Piegorsch Walter W, Xiong Hui, Bhattacharya Rabi N, Lin Lizhen
Program in Statistics, University of Arizona, Tucson, AZ, USA.
BIO5 Institute, University of Arizona, Tucson, AZ, USA.
Risk Anal. 2014 Jan;34(1):135-51. doi: 10.1111/risa.12066. Epub 2013 May 17.

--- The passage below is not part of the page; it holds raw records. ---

(** * BusTub buffer-management core: LRU-K replacer and extendible hash table

    A shallow embedding of [src/buffer/lru_k_replacer.cpp] and
    [src/container/hash/extendible_hash_table.cpp], with the properties the
    specification states about them.

    Conventions.
    - Every member function becomes a function from the object's state to
      [option] of its results; [None] stands for undefined behaviour of the
      C++ program (erasing through an iterator of another list, indexing a
      vector out of range, shifting an [int] past its width).
    - [size_t] values are integers in [0, 2^64) with the wrap-around of
      [++] and [--] written out.
    - The recursion of [InsertInternal] is bounded by a [fuel] argument;
      running out of fuel is [None] as well, and the theorems say how
      much fuel is enough. *)

From Stdlib Require Import ZArith Lia.
From stdpp Require Import gmap list.

Local Open Scope Z_scope.

(** [static_cast<size_t>(x)] and unsigned arithmetic modulo 2^64. *)
Definition to_size_t (z : Z) : Z := z mod 2 ^ 64.

(** Values of [frame_id_t] (a 32-bit signed integer, [common/config.h]). *)
Definition is_frame_id (z : Z) : Prop := - 2 ^ 31 <= z < 2 ^ 31.

(** Values of [size_t]. *)
Definition is_size_t (z : Z) : Prop := 0 <= z < 2 ^ 64.

(* ================================================================== *)
(** * The LRU-K replacer *)
(* ================================================================== *)

Module Replacer.

(** The two recency lists of the replacer. *)
Inductive which_list := HistList | CacheList.

#[global] Instance which_list_eq_dec : EqDecision which_list.
Proof. solve_decision. Defined.

(** A [std::list<frame_id_t>::iterator]: the list the node lives in and
    the node, named by the frame id it carries (every node is created by
    [emplace_front(frame_id)] and the iterator is taken from [begin()]
    right after). *)
Record iterator := mkIt { it_list : which_list; it_node : Z }.

#[global] Instance iterator_eq_dec : EqDecision iterator.
Proof. solve_decision. Defined.

(** Modelled from the spec: [FrameEntity] is declared in
    [lru_k_replacer.h], which is not among the sources; the fields are the
    ones the code initialises with [FrameEntity{0, true, it}] and reads
    afterwards. The spec says the access count "increments monotonically",
    so [hit_count_] is an unbounded integer here. *)
Record FrameEntity := mkEntity {
  hit_count_ : Z;
  evictable_ : bool;
  it_ : iterator
}.

Record LRUKReplacer := mkReplacer {
  replacer_size_ : Z;
  k_ : Z;
  curr_size_ : Z;
  hist_list_ : list Z;
  cache_list_ : list Z;
  frame_entities_ : gmap Z FrameEntity
}.

(** [LRUKReplacer::LRUKReplacer(num_frames, k)]. *)
Definition new (num_frames k : Z) : LRUKReplacer :=
  mkReplacer num_frames k 0 [] [] ∅.

(** Unlinking one node that carries [x]. *)
Fixpoint erase_node (x : Z) (l : list Z) : list Z :=
  match l with
  | [] => []
  | y :: l' => if decide (y = x) then l' else y :: erase_node x l'
  end.

(** [l.erase(it)] on the list [owner]: defined when the iterator belongs
    to that list and its node is still linked. *)
Definition list_erase (owner : which_list) (l : list Z) (it : iterator)
  : option (list Z) :=
  if decide (it_list it = owner ∧ it_node it ∈ l)
  then Some (erase_node (it_node it) l)
  else None.

(** Outcome of one of the two reverse scans of [Evict]. *)
Inductive scan_result :=
| ScanVictim (id : Z) (e : FrameEntity)   (* an evictable entity was met *)
| ScanMissing (id : Z)                    (* [find(id) == end()]: return false *)
| ScanEnd.                                (* the loop ran to [rend()] *)

(** The body of [for (rit = l.rbegin(); rit != l.rend(); ++rit)], on the
    list already reversed. *)
Fixpoint scan (ents : gmap Z FrameEntity) (rl : list Z) : scan_result :=
  match rl with
  | [] => ScanEnd
  | id :: rest =>
      match ents !! id with
      | None => ScanMissing id
      | Some e => if evictable_ e then ScanVictim id e else scan ents rest
      end
  end.

(** What a call of [Evict] hands back: the returned [bool], the value
    stored through the caller's pointer ([*frame_id = id]) if any, and the
    replacer afterwards. Assigning [nullptr] to the parameter [frame_id]
    changes the callee's copy of the pointer only and stores nothing. *)
Record evict_result := mkEvict {
  ev_ret : bool;
  ev_store : option Z;
  ev_post : LRUKReplacer
}.

Definition evict_fail (st : LRUKReplacer) : evict_result :=
  mkEvict false None st.

Definition evict_from (owner : which_list) (st : LRUKReplacer)
    (id : Z) (e : FrameEntity) : option evict_result :=
  match owner with
  | HistList =>
      l' ← list_erase HistList (hist_list_ st) (it_ e);
      Some (mkEvict true (Some id)
              (mkReplacer (replacer_size_ st) (k_ st)
                 (to_size_t (curr_size_ st - 1))
                 l' (cache_list_ st)
                 (delete id (frame_entities_ st))))
  | CacheList =>
      l' ← list_erase CacheList (cache_list_ st) (it_ e);
      Some (mkEvict true (Some id)
              (mkReplacer (replacer_size_ st) (k_ st)
                 (to_size_t (curr_size_ st - 1))
                 (hist_list_ st) l'
                 (delete id (frame_entities_ st))))
  end.

(** [LRUKReplacer::Evict]. *)
Definition Evict (st : LRUKReplacer) : option evict_result :=
  if curr_size_ st <=? 0 then Some (evict_fail st)
  else
    match scan (frame_entities_ st) (rev (hist_list_ st)) with
    | ScanMissing _ => Some (evict_fail st)
    | ScanVictim id e => evict_from HistList st id e
    | ScanEnd =>
        match scan (frame_entities_ st) (rev (cache_list_ st)) with
        | ScanMissing _ => Some (evict_fail st)
        | ScanVictim id e => evict_from CacheList st id e
        | ScanEnd => Some (evict_fail st)
        end
    end.

(** The caller's variable after [Evict(&var)]. *)
Definition caller_var (before : Z) (r : evict_result) : Z :=
  match ev_store r with
  | Some v => v
  | None => before
  end.

(** The bound check shared by [RecordAccess], [SetEvictable] and [Remove]:
    [static_cast<size_t>(frame_id) > replacer_size_]. *)
Definition rejected (st : LRUKReplacer) (frame_id : Z) : bool :=
  to_size_t frame_id >? replacer_size_ st.

(** [LRUKReplacer::RecordAccess]. *)
Definition RecordAccess (st : LRUKReplacer) (frame_id : Z)
  : option LRUKReplacer :=
  if rejected st frame_id then Some st
  else
    (* the entity found, or the one just added, with the lists and the
       counter as they are at that point *)
    let '(hist, size, e) :=
      match frame_entities_ st !! frame_id with
      | None =>
          (frame_id :: hist_list_ st,
           to_size_t (curr_size_ st + 1),
           mkEntity 0 true (mkIt HistList frame_id))
      | Some e => (hist_list_ st, curr_size_ st, e)
      end in
    let hits := hit_count_ e + 1 in
    if hits =? k_ st then
      hist' ← list_erase HistList hist (it_ e);
      Some (mkReplacer (replacer_size_ st) (k_ st) size
              hist' (frame_id :: cache_list_ st)
              (<[frame_id := mkEntity hits (evictable_ e)
                               (mkIt CacheList frame_id)]>
                 (frame_entities_ st)))
    else if hits >? k_ st then
      cache' ← list_erase CacheList (cache_list_ st) (it_ e);
      Some (mkReplacer (replacer_size_ st) (k_ st) size
              hist (frame_id :: cache')
              (<[frame_id := mkEntity hits (evictable_ e)
                               (mkIt CacheList frame_id)]>
                 (frame_entities_ st)))
    else
      Some (mkReplacer (replacer_size_ st) (k_ st) size
              hist (cache_list_ st)
              (<[frame_id := mkEntity hits (evictable_ e) (it_ e)]>
                 (frame_entities_ st))).

(** [LRUKReplacer::SetEvictable]. *)
Definition SetEvictable (st : LRUKReplacer) (frame_id : Z)
    (set_evictable : bool) : option LRUKReplacer :=
  if rejected st frame_id then Some st
  else
    match frame_entities_ st !! frame_id with
    | None => Some st
    | Some e =>
        let size :=
          if evictable_ e && negb set_evictable
          then to_size_t (curr_size_ st - 1)
          else if negb (evictable_ e) && set_evictable
          then to_size_t (curr_size_ st + 1)
          else curr_size_ st in
        Some (mkReplacer (replacer_size_ st) (k_ st) size
                (hist_list_ st) (cache_list_ st)
                (<[frame_id := mkEntity (hit_count_ e) set_evictable (it_ e)]>
                   (frame_entities_ st)))
    end.

(** [LRUKReplacer::Remove]. *)
Definition Remove (st : LRUKReplacer) (frame_id : Z)
  : option LRUKReplacer :=
  if rejected st frame_id then Some st
  else
    match frame_entities_ st !! frame_id with
    | None => Some st
    | Some e =>
        if negb (evictable_ e) then Some st
        else if hit_count_ e <? k_ st then
          hist' ← list_erase HistList (hist_list_ st) (it_ e);
          Some (mkReplacer (replacer_size_ st) (k_ st)
                  (to_size_t (curr_size_ st - 1))
                  hist' (cache_list_ st)
                  (delete frame_id (frame_entities_ st)))
        else
          cache' ← list_erase CacheList (cache_list_ st) (it_ e);
          Some (mkReplacer (replacer_size_ st) (k_ st)
                  (to_size_t (curr_size_ st - 1))
                  (hist_list_ st) cache'
                  (delete frame_id (frame_entities_ st)))
    end.

(** [LRUKReplacer::Size]. *)
Definition Size (st : LRUKReplacer) : Z := curr_size_ st.

(** ** Runs of the replacer *)

Inductive op :=
| OpRecordAccess (frame_id : Z)
| OpSetEvictable (frame_id : Z) (flag : bool)
| OpEvict
| OpRemove (frame_id : Z).

Definition step (st : LRUKReplacer) (o : op) : option LRUKReplacer :=
  match o with
  | OpRecordAccess f => RecordAccess st f
  | OpSetEvictable f b => SetEvictable st f b
  | OpEvict => ev_post <$> Evict st
  | OpRemove f => Remove st f
  end.

(** Arguments are values of their C++ types. *)
Definition op_ok (o : op) : Prop :=
  match o with
  | OpRecordAccess f | OpSetEvictable f _ | OpRemove f => is_frame_id f
  | OpEvict => True
  end.

Fixpoint run (st : LRUKReplacer) (os : list op) : option LRUKReplacer :=
  match os with
  | [] => Some st
  | o :: os' => st' ← step st o; run st' os'
  end.

(** States a client can bring a freshly constructed replacer into. *)
Inductive reachable : LRUKReplacer → Prop :=
| reach_new num_frames k :
    is_size_t num_frames → is_size_t k → reachable (new num_frames k)
| reach_step st o st' :
    reachable st → op_ok o → step st o = Some st' → reachable st'.

(** Number of tracked records whose [evictable_] flag is set. *)
Definition evictable_count (ents : gmap Z FrameEntity) : nat :=
  size (filter (λ p, evictable_ p.2 = true) ents).

(** The representation invariant: the two lists have no repeated node,
    every node belongs to a tracked entity whose iterator points into that
    list, every entity sits in the list its iterator names (history below
    [k_] hits, cache from [k_] hits on), and [curr_size_] counts the
    evictable entities. *)
Record wf (st : LRUKReplacer) : Prop := mkWf {
  wf_hist_nodup : NoDup (hist_list_ st);
  wf_cache_nodup : NoDup (cache_list_ st);
  wf_hist : ∀ f, f ∈ hist_list_ st →
    ∃ e, frame_entities_ st !! f = Some e ∧ it_list (it_ e) = HistList;
  wf_cache : ∀ f, f ∈ cache_list_ st →
    ∃ e, frame_entities_ st !! f = Some e ∧ it_list (it_ e) = CacheList;
  wf_entity : ∀ f e, frame_entities_ st !! f = Some e →
    is_frame_id f ∧ it_node (it_ e) = f ∧ 1 <= hit_count_ e ∧
    match it_list (it_ e) with
    | HistList => f ∈ hist_list_ st ∧ hit_count_ e < k_ st
    | CacheList => f ∈ cache_list_ st ∧ k_ st <= hit_count_ e
    end;
  wf_size : curr_size_ st = Z.of_nat (evictable_count (frame_entities_ st))
}.

(** The last element of [l] that is tracked and evictable: what a scan
    from the tail towards the head meets first. *)
Definition tail_most_evictable (ents : gmap Z FrameEntity) (l : list Z)
    (f : Z) : Prop :=
  ∃ l1 l2 e, l = l1 ++ f :: l2 ∧ ents !! f = Some e ∧ evictable_ e = true ∧
    ∀ g, g ∈ l2 → ∃ e', ents !! g = Some e' ∧ evictable_ e' = false.

(** No tracked evictable frame in [l]. *)
Definition none_evictable (ents : gmap Z FrameEntity) (l : list Z) : Prop :=
  ∀ g, g ∈ l → ∃ e', ents !! g = Some e' ∧ evictable_ e' = false.

(** The position of the most recent [RecordAccess(f)] in a run, if any. *)
Fixpoint last_access (os : list op) (f : Z) (now : nat) : option nat :=
  match os with
  | [] => None
  | o :: os' =>
      match last_access os' f (S now) with
      | Some t => Some t
      | None =>
          match o with
          | OpRecordAccess g => if decide (g = f) then Some now else None
          | _ => None
          end
      end
  end.

(** Weight of a record in [curr_size_]. *)
Definition flag_weight (b : bool) : nat := if b then 1%nat else 0%nat.

(** The state [RecordAccess] leaves behind on an accepted frame, in one
    formula: [c] is the hit count before the call (0 for a new frame). *)
Definition after_access (st : LRUKReplacer) (f : Z) : LRUKReplacer :=
  let old := frame_entities_ st !! f in
  let c := from_option hit_count_ 0 old in
  let ev := from_option evictable_ true old in
  let hist0 := if old is None then f :: hist_list_ st else hist_list_ st in
  let size0 := if old is None then curr_size_ st + 1 else curr_size_ st in
  if c + 1 <? k_ st then
    mkReplacer (replacer_size_ st) (k_ st) size0 hist0 (cache_list_ st)
      (<[f := mkEntity (c + 1) ev (mkIt HistList f)]> (frame_entities_ st))
  else
    mkReplacer (replacer_size_ st) (k_ st) size0
      (erase_node f hist0) (f :: erase_node f (cache_list_ st))
      (<[f := mkEntity (c + 1) ev (mkIt CacheList f)]> (frame_entities_ st)).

Estimation of benchmark doses (BMDs) in quantitative risk assessment traditionally is based upon parametric dose-response modeling. It is a well-known concern, however, that if the chosen parametric model is uncertain and/or misspecified, inaccurate and possibly unsafe low-dose inferences can result. We describe a nonparametric approach for estimating BMDs with quantal-response data based on an isotonic regression method, and also study use of corresponding, nonparametric, bootstrap-based confidence limits for the BMD. We explore the confidence limits' small-sample properties via a simulation study, and illustrate the calculations with an example from cancer risk assessment. It is seen that this nonparametric approach can provide a useful alternative for BMD estimation when faced with the problem of parametric model uncertainty.
在定量风险评估中,传统上基准剂量(BMD)的估计是基于参数剂量反应模型。然而,一个众所周知的问题是,如果所选的参数模型不确定和/或设定错误,可能会导致不准确且可能不安全的低剂量推断。我们描述了一种基于等渗回归方法,利用定性反应数据估计BMD的非参数方法,并研究了基于非参数自举法的BMD相应置信限的使用。我们通过模拟研究探索了置信限的小样本性质,并用癌症风险评估的一个例子说明了计算过程。可以看出,当面临参数模型不确定性问题时,这种非参数方法可为BMD估计提供一种有用的替代方法。